C’est ce moment historique auquel on assiste dans Le cyclotron. Il s’agit d’un triste moment pour les scientifiques, car les rapports entre la science et la politique deviennent soudainement très problématiques. En effet, lorsque les politiciens décident de se mêler des affaires scientifiques, c’est rarement bon. Plus près de chez nous, on peut penser à toutes les coupures faites par l’ancien gouvernement conservateur de Stephen Harper, qui voulait faire taire ceux qui ne voyaient pas le monde comme lui. Et ils étaient très nombreux.
Le film met en correspondance la physique fondamentale et la grande histoire, le comportement des particules élémentaires et le comportement humain, l’incertitude quantique et l’incertitude morale. C’est une belle façon de faire des liens entre réalité et fiction, tout en opposant 2 réalités correspondantes.
Le modèle de la mécanique quantique est intéressant, car il est strictement théorique. Mais il théorise sur les possibilités alternatives de la réalité. Qu’est-ce que la réalité si personne n’est présent pour la constater?

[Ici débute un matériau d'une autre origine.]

(** The sample a forward file stands for in the SPAdes driver, when its
    counterpart is there. *)
Definition spades_file_sample (f : Fs.t) (directory input_dir r1_file : string)
  : list string :=
  if Fs.exists_ f (posixpath.join input_dir
                     (Py.replace r1_file Spades.r1_suffix Spades.r2_suffix))
  then [posixpath.join3 directory "ILLUMINA_DATA"
                        (Py.replace r1_file Spades.r1_suffix "")]
  else [].



(** An entry that exists is a directory. *)
Definition dir_if_there (f : Fs.t) (p : string) : Prop :=
  Fs.exists_ f p = true -> Fs.isdir f p = true.


(** ** What a run leaves of the tree it found *)

(** [f'] extends [f]: the working directory is the same, what exists
    still exists, a directory is still a directory, and a regular file
    holds what it held. *)
Definition extends (f f' : Fs.t) : Prop :=
  Fs.cwd f' = Fs.cwd f
  /\ keeps (Fs.root f) (Fs.root f')
  /\ forall y d, Fs.get (Fs.root f) y = Some (Fs.File d) ->
                 Fs.get (Fs.root f') y = Some (Fs.File d).

(** [f'] retains [f]: the working directory is the same, what exists
    still exists and a directory is still a directory. *)
Definition retains (f f' : Fs.t) : Prop :=
  Fs.cwd f' = Fs.cwd f /\ keeps (Fs.root f) (Fs.root f').

(** A computation that takes the tree from one state to a state related
    to it by [R]. *)
Definition framed (R : Fs.t -> Fs.t -> Prop) {A} (m : M A) : Prop :=
  forall st, R (fs st) (fs (snd (m st))).

(** A tool that does. *)
Definition tool_framed (R : Fs.t -> Fs.t -> Prop) (E : env) : Prop :=
  forall n cmd f, R f (Fs.with_root f (snd (tool E n cmd f))).

(* ================================================================= *)
(** ** Further small worlds *)

Module Cases.

Import Fs.

(** A tool that is on the [PATH] and may not be executed. *)
Definition not_executable : env :=
  mk_env (fun _ _ f => (ExecFailed EACCES, root f)) Demo.copy.

(** A decoder that doubles every byte, and one that fails on every
    stream after one byte of output. *)
Definition doubling : env :=
  mk_env (fun _ _ f => (Exited 0 "" "", root f))
         (fun z => (flat_map (fun b => [b; b]) z, None)).

Definition truncated : env :=
  mk_env (fun _ _ f => (Exited 0 "" "", root f))
         (fun z => (firstn 1 z, Some (OtherError "EOFError"
                      "Compressed file ended before the end-of-stream marker was reached"))).

End Cases.

(* ================================================================= *)
(** * Properties *)

(** ** The string and path operations on the inputs of the scripts *)

Example replace_forward_suffix :
  Py.replace "S1_R1_trimmed.fastq.gz" "_R1_trimmed.fastq.gz" "_R2_trimmed.fastq.gz"
  = "S1_R2_trimmed.fastq.gz".
Proof. reflexivity. Qed.

Example replace_every_occurrence : Py.replace "aXbXc" "X" "--" = "a--b--c".
Proof. reflexivity. Qed.

Example replace_does_not_overlap : Py.replace "aaa" "aa" "b" = "ba".
Proof. reflexivity. Qed.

Le cyclotron raconte cette histoire, non pas selon les conventions du film historique contemporain, mais en s’interrogeant sur la manière dont le cinéma de l’époque l’aurait lui-même représentée, en s’inspirant de genres datés, mais intimement liés : le cinéma expressionniste allemand et le film noir américain. Il ne s’agissait pas de pasticher ces genres, à la lettre, mais d’en évoquer l’esprit, avec les moyens d’aujourd’hui.
Le film d’Olivier Asselin est-il un film de geek? Probablement… Mais certainement un film très divertissant qui offre une perspective peu ou pas traitée dans le cinéma.